• _Work request_
Once you find the line with "rewrite Forall_forall in" in the data that follows, repeat it and every line after it exactly, through the line with "- apply (reachable_forall (fun p => requested p = false".

• _Supplied entries_

(** C13: Whenever the stop is requested, before, during or after the start and whatever
    throws meanwhile, the process ends: as long as it has not ended the callback or the
    main thread can make a step (the main thread never waits for a server that was not
    told to stop), and every step brings it nearer to its end.  Before the request, and
    unless an exception ends it, nobody is told to stop; after a normal end each server
    was told exactly once. *)
Theorem stop_request_is_never_lost p : reachable p ->
  (requested p = true -> ended p = false -> is_Some (step Callback p) \/ is_Some (step (Main succeeds) p)) /\
  (forall e p', step e p = Some p' -> (remaining p' < remaining p)%nat) /\
  (requested p = false -> unwinding p = false -> Forall (fun n => n = 0%nat) (told p)) /\
  (at_ p = finished -> Forall (fun n => n = 1%nat) (told p)).
Proof.
  intros Hr. split_and!.
  - apply (reachable_forall (fun p => requested p = true -> ended p = false -> is_Some (step Callback p) \/ is_Some (step (Main succeeds) p)));
      [vm_compute; reflexivity|done].
  - intros e p' E. apply (reachable_forall (fun p => Forall (fun p' => (remaining p' < remaining p)%nat) (successors p)) p) in Hr; [|vm_compute; reflexivity].
    rewrite Forall_forall in Hr. apply Hr, list_elem_of_omap. exists e. split; [apply all_events|done].
  - apply (reachable_forall (fun p => requested p = false -> unwinding p = false -> Forall (fun n => n = 0%nat) (told p))); [vm_compute; reflexivity|done].
  - apply (reachable_forall (fun p => at_ p = finished -> Forall (fun n => n = 1%nat) (told p))); [vm_compute; reflexivity|done].
Qed.

(** The stop comes while the data plane is starting: the callback reaches neither server. *)
Definition steps (es : list event) (p : Process) : option Process := foldl (fun o e => o ≫= step e) (Some p) es.
Definition asked_early : list event := [Main succeeds; Request; Callback; Callback; Main succeeds; Main succeeds; Main succeeds; Main succeeds].
Definition at_the_check : Process := Eval vm_compute in default initial (steps asked_early initial).
Lemma final_report_new q code : exit_code_ q = code -> (code = 0 -> ready_ q = true) -> forall n,
  final_report q (status_of (new_report SERVICE_STOPPED (if code =? 0 then NO_ERROR else ERROR_SERVICE_SPECIFIC_ERROR) 0
                                        (if code =? 0 then 0 else u32 code)) n).
Proof.
  intros <- Hr n. unfold final_report. cbn. destruct (Z.eqb_spec (exit_code_ q) 0) as [E|E]; split_and!; try done.
  by rewrite E.
Qed.

Lemma end_ok result r : service_ok r -> is_working r = true -> service_ok (end_execute result r).
Proof.
  intros Hs Hw. unfold is_working, service_ok in *. destruct (execute_ r) eqn:Ee; try done. unfold end_execute. cbv zeta.
  set (code := match result with Some code => if negb (ready_ r) && (code =? 0) then 1 else code | None => 1 end).
  replace (match result with Some _ => _ | None => _ end) with (set_exit_code code r) by (by destruct result).
  cbn [execute_ set_execute rp_state new_report]. split; [exact Hs|]. apply final_report_new; [done|].
  subst code. cbn. destruct result as [z|]; [|done]. destruct (ready_ r); [done|]. cbn. destruct (z =? 0) eqn:E; [done|]. by intros ->.
Qed.

Lemma execute_ok r r' : service_ok r -> execute_step r = Some r' -> service_ok r'.
Proof.
  unfold execute_step. destruct (execute_ r) as [| |rp|] eqn:Ee; try done. intros Hs. unfold service_ok in Hs. rewrite Ee in Hs.
  unfold report. destruct (rp_at rp) as [| |n|n]; intros [= <-]; unfold service_ok; cbn [execute_ set_execute rp_state advance].
  - destruct (rp_state rp) eqn:Es; try done. destruct Hs as (? & ? & ? & ?). cbn. rewrite ?Es. by split_and!.
  - exact Hs.
  - exact Hs.
  - unfold own_states, final_report in *. match goal with |- context [own ?q] => change (own q) with (own (set_reported (reported r ++ [(service_thread, status_of rp n)]) r)) end.
    unfold so_far in *. cbn [ready_ set_reported set_execute exit_code_]. rewrite own_snoc, fmap_app, last_snoc. cbn [fmap list_fmap status_of dwCurrentState].
    destruct (rp_state rp) eqn:Es; cbn [bool_decide]; try done.
    + destruct Hs as [-> Hf]. split; [done|]. eexists. split; [done|]. apply (Hf n).
    + destruct Hs as (Hr & _ & -> & _). unfold own. by rewrite Hr.
    + destruct Hs as [-> ->]. done.
Qed.
(* ===== verification/LogManager.v ===== *)
(** * Asynchronous logging (src/src/logging/LogManager.{hpp,cpp})

    Three parts: the text of a log line (JSON with escaped strings), the
    bounded queue between the request threads and the writer thread, and the
    rotating files.  The writer and the producers share the queue under one
    mutex, so the queue is a step relation over its critical sections. *)

From S2P Require Import Prelude.

(** ** Log lines *)

Definition dq : ascii := "034"%char.
Definition backslash : ascii := "092"%char.

Definition hexadecimal (v : Z) : ascii := default "0"%char (b!"0123456789abcdef" !! Z.to_nat v).

Definition json_escape_char (character : ascii) : str :=
  let code := byte_val character in
  if code =? 34 then [backslash; dq]
  else if code =? 92 then [backslash; backslash]
  else if code =? 8 then [backslash; "b"%char]
  else if code =? 12 then [backslash; "f"%char]
  else if code =? 10 then [backslash; "n"%char]
  else if code =? 13 then [backslash; "r"%char]
  else if code =? 9 then [backslash; "t"%char]
  else if code <? 32 then
    [backslash; "u"%char; "0"%char; "0"%char;
     hexadecimal (Z.land (Z.shiftr code 4) 15); hexadecimal (Z.land code 15)]
  else [character].

Definition json_escape (value : str) : str := mjoin (json_escape_char <$> value).
(** [matched] for a line of the access log. *)
Definition access_matches (parameters : gmap str str) (item : json) : res bool :=
  let value := parameter parameters in
  let matched := contains_folded item b!"host" (value b!"host") && contains_folded item b!"client_ip" (value b!"ip") &&
                 contains_folded item b!"request_id" (value b!"request_id") &&
                 contains_folded item b!"path" (value b!"path") in
  if matched && negb (bool_decide (value b!"status" = [])) then
    match from_chars_u 32 (value b!"status") with
    | Some (requested_status, []) => status ← j_value get_u32 b!"status" 0 item; Ok (status =? requested_status)
    | _ => Throw (invalid_argument b!"status filter must be numeric")
    end
  else Ok matched.

(** [matched] for a line of the error log. *)
Definition error_matches (parameters : gmap str str) (item : json) : res bool :=
  let value := parameter parameters in
  let level := value b!"level" in
  of_level ← (if bool_decide (level = []) then Ok true
              else text ← j_value get_string b!"level" [] item; Ok (bool_decide (text = level)));
  Ok (of_level && contains_folded item b!"request_id" (value b!"request_id") &&
      (contains_folded item b!"component" (value b!"search") || contains_folded item b!"message" (value b!"search"))).

(** One line: the deque of the last [limit] matches. *)
Definition collect_line (matching : json -> res bool) (limit : nat) (line : str) (matches : list json) : res (list json) :=
  match json_parse line with
  | Some (JObject _ as item) =>
      matched ← matching item;
      if negb matched then Ok matches
      else let matches := matches ++ [item] in
           Ok (if (limit <? length matches)%nat then tail matches else matches)
  | _ => Ok matches
  end.

Definition log_page (request : Request) (access : bool) (logger : nat * gmap nat str * gmap nat str) : res json :=
  let '(rotated, access_files, error_files) := logger in
  let parameters := query_parameters request in
  limit ← log_limit parameters;
  lines ← recent_lines rotated (if access then access_files else error_files) 50000;
  matches ← res_fold (collect_line ((if access then access_matches else error_matches) parameters) limit) lines [];
  Ok (j_object [(b!"entries", JArray (reverse matches))]).

End Responses.

(** ** State *)

(** The services of the interface.  They hold references to one repository, which
    is kept in the configuration service. *)
Record Api (R : Type) := { api_config : Service R; api_auth : AuthState () }.
Arguments api_config {R}.
Arguments api_auth {R}.
Arguments Build_Api {R}.

Section AdminApi.
Context `{JsonText} `{AddressText} `{Regex} `{OpenSsl} {R : Type} `{!ReloadTarget R}.
Local Notation Api := (Api R).
Local Open Scope auth_scope.

Variable pbkdf2 : str -> str -> Z -> nat -> option str.
Variable iteration : gmap str Z -> list (str * Z).

Definition attach {DB DB'} (db : DB') (a : AuthState DB) : AuthState DB' :=
  Build_AuthState db (lifetime a) (maximum_active_sessions a) (sessions a) (failures a).
Definition auth_view (s : Api) : AuthState Store := attach (repository_ (api_config s)) (api_auth s).
Definition with_auth (a : AuthState Store) (s : Api) : Api :=
  {| api_config := ConfigService.set_repository (repository a) (api_config s); api_auth := attach () a |}.
Definition with_config (c : Service R) (s : Api) : Api := {| api_config := c; api_auth := api_auth s |}.

(** A call of one of the services. *)
Definition on_auth {A} (m : M (AuthState Store) A) : M Api A := fun s =>
  let '(r, a) := m (auth_view s) in (r, with_auth a s).
Definition on_config {A} (op : Service R -> res A * Service R) : M Api A := fun s =>
  let '(r, c) := op (api_config s) in (r, with_config c s).

(** A call that reads the database. *)
Definition reading {A} (f : fault) (query : Store -> res A) : M Api A := fun s =>
  (match f with read_fails what => Throw (runtime_error what) | _ => query (repository_ (api_config s)) end, s).
Definition inspect {A} (f : Service R -> A) : M Api A := fun s => (Ok (f (api_config s)), s).

(** ** Handlers *)

Section Handlers.
Variables (request : Request) (call : Call).

Definition respond (status : Z) (body : json) : M Api Response := lift (json_response request status body).
Definition unauthorized : M Api Response := respond 401 (error_json b!"authentication required").

(** The guard in front of every handler that changes something. *)
Definition guarded (handler : M Api Response) : M Api Response :=
  if negb (has_mutation_guard request) then respond 403 (error_json b!"missing admin request guard") else handler.

Definition logout_handler (token : str) : M Api Response := guarded (
  on_auth (logout token) ;~
  response <~ respond 200 (j_object [(b!"authenticated", JBool false)]);
  ret (set_field b!"Set-Cookie" expired_session_cookie response)).

Definition status_handler : M Api Response :=
  sites <~ reading (faults call 0) (fun db => Ok (list_sites db));
  active <~ inspect active_revision;
  stored <~ reading (faults call 1) (fun db => Ok (config_revision db));
  restart <~ reading (faults call 2) (fun _ => Ok tt) ;~ inspect restart_required;
  hot <~ inspect hot_reload_enabled;
  respond 200 (j_object [
    (b!"uptime_seconds", j_i64 (uptime_seconds call));
    (b!"site_count", j_size (length sites));
    (b!"active_revision", j_u64 active);
    (b!"stored_revision", j_u64 stored);
    (b!"restart_required", JBool restart);
    (b!"hot_reload_enabled", JBool hot)]).

Definition metrics_handler : M Api Response :=
  sites <~ reading (faults call 0) (fun db => Ok (list_sites db));
  respond 200 (metrics_page (around call) sites).

Definition backup_handler : M Api Response := guarded (
  body <~ reading (faults call 0) (export_configuration (exported_at_unix call));
  ret (configuration_response request body)).

Definition restore_handler : M Api Response := guarded (
  on_config (import_configuration (faults call 0) (r_body request)) ;~
  active <~ inspect active_revision;
  respond 200 (j_object [(b!"restored", JBool true); (b!"active_revision", j_u64 active)])).
Definition sample_api : Api Config :=
  {| api_config := sample_service; api_auth := Build_AuthState () 1000 16 {[b!"aa" := 100]} ∅ |}.

Definition cookie_and_guard : list (str * str) := [(b!"Cookie", b!"theme=dark; ws_admin_session=aa"); (b!"X-WebServer-Admin", b!"1")].
Definition create_request : Request := sample_request verb_post b!"/api/sites" cookie_and_guard
  (j_object [(b!"name", JString b!"a"); (b!"domains", j_strings [b!"A.test"]); (b!"backend_address", JString b!"127.0.0.1");
             (b!"backend_port", JInt 8080)]).
Definition answer (f : fault) (request : Request) : res async_answer * Api Config :=
  handle_async sample_kdf map_to_list request (sample_call f) sample_api.

Lemma changes_need_session_and_guard_witness :
  ~ same_but_accounts (api_config sample_api) (api_config (answer no_fault create_request).2) /\
  live_session 10 sample_api b!"aa" /\ has_mutation_guard create_request = true.
Proof.
  assert (Hr : config_revision (repository_ (api_config (answer no_fault create_request).2)) = 2) by (vm_compute; reflexivity).
  assert (Hn : ~ same_but_accounts (api_config sample_api) (api_config (answer no_fault create_request).2)).
  { intros E. unfold same_but_accounts in E. apply (f_equal (fun c => config_revision (repository_ c))) in E.
    rewrite Hr in E. vm_compute in E. discriminate E. }
  split; [exact Hn|].
  destruct (changes_need_session_and_guard sample_kdf map_to_list create_request (sample_call no_fault) sample_api
    (answer no_fault create_request).2 (answer no_fault create_request).1 (surjective_pairing _)) as [Hc _].
  destruct (Hc Hn) as (Hl & Hg & _). assert (Ht : session_token create_request = b!"aa") by (vm_compute; reflexivity).
  rewrite Ht in Hl. exact (conj Hl Hg).
Defined.


Definition setup_request : Request := sample_request verb_post b!"/api/auth/setup" [(b!"X-WebServer-Admin", b!"1")]
  (j_object [(b!"username", JString b!"admin"); (b!"password", JString b!"correct horse")]).
Definition next_request : Request := sample_request verb_get b!"/api/status" [(b!"Cookie", b!"a=b; ws_admin_session=7879")] JNull.

Lemma login_opens_session_witness :
  (exists response, (answer no_fault setup_request).1 = Ok (completed response) /\ rs_status response = 200) /\
  live_session 1000 (answer no_fault setup_request).2 (session_token next_request) /\ session_token next_request = b!"7879".
Proof.
  assert (Hst : exists response, (answer no_fault setup_request).1 = Ok (completed response) /\
    rs_status response = 200) by (vm_compute; eexists; split; reflexivity). split; [exact Hst|].
  split; [|vm_compute; reflexivity]. destruct Hst as (response & Hr & Hs).
  assert (E : answer no_fault setup_request = (Ok (completed response), (answer no_fault setup_request).2))
    by (rewrite <-Hr; apply surjective_pairing).
  destruct (login_opens_session sample_kdf map_to_list setup_request (sample_call no_fault) b!"xy" response sample_api
    (answer no_fault setup_request).2 eq_refl ltac:(vm_compute; left) eq_refl ltac:(discriminate) E Hs) as [_ Hl].
  apply (Hl next_request [b!"a=b"] b!" ws_admin_session=7879" []);
    [closed_decision|vm_compute; reflexivity|closed_decision|vm_compute; reflexivity|vm_compute; reflexivity].
Defined.

(** The random generator fails after the account was inserted: the first setup is
    answered with 409, the account stays, and setup is not offered again. *)
Definition without_token : Call :=
  {| remote_ip := b!"127.0.0.1"; authorize_now := 10; check_now := 10; later_now := 20; exported_at_unix := 0;
     uptime_seconds := 0; salt_input := Some b!"salt"; token_input := None; faults _ := no_fault;
     error_message _ := b!"error"; probe_inputs := no_network; around := quiet_surroundings |}.
Theorem failed_setup_keeps_account :
  let r := handle_async sample_kdf map_to_list setup_request without_token sample_api in
  (exists response, r.1 = Ok (completed response) /\ rs_status response = 409) /\
  (username <$> admin_rows (repository_ (api_config r.2))) = [b!"admin"].
Proof. cbv zeta. split; [vm_compute; eexists; split; reflexivity|vm_compute; reflexivity]. Qed.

• _Output of the task_
    rewrite Forall_forall in Hr. apply Hr, list_elem_of_omap. exists e. split; [apply all_events|done].
  - apply (reachable_forall (fun p => requested p = false -> unwinding p = false -> Forall (fun n => n = 0%nat) (told p))); [vm_compute; reflexivity|done].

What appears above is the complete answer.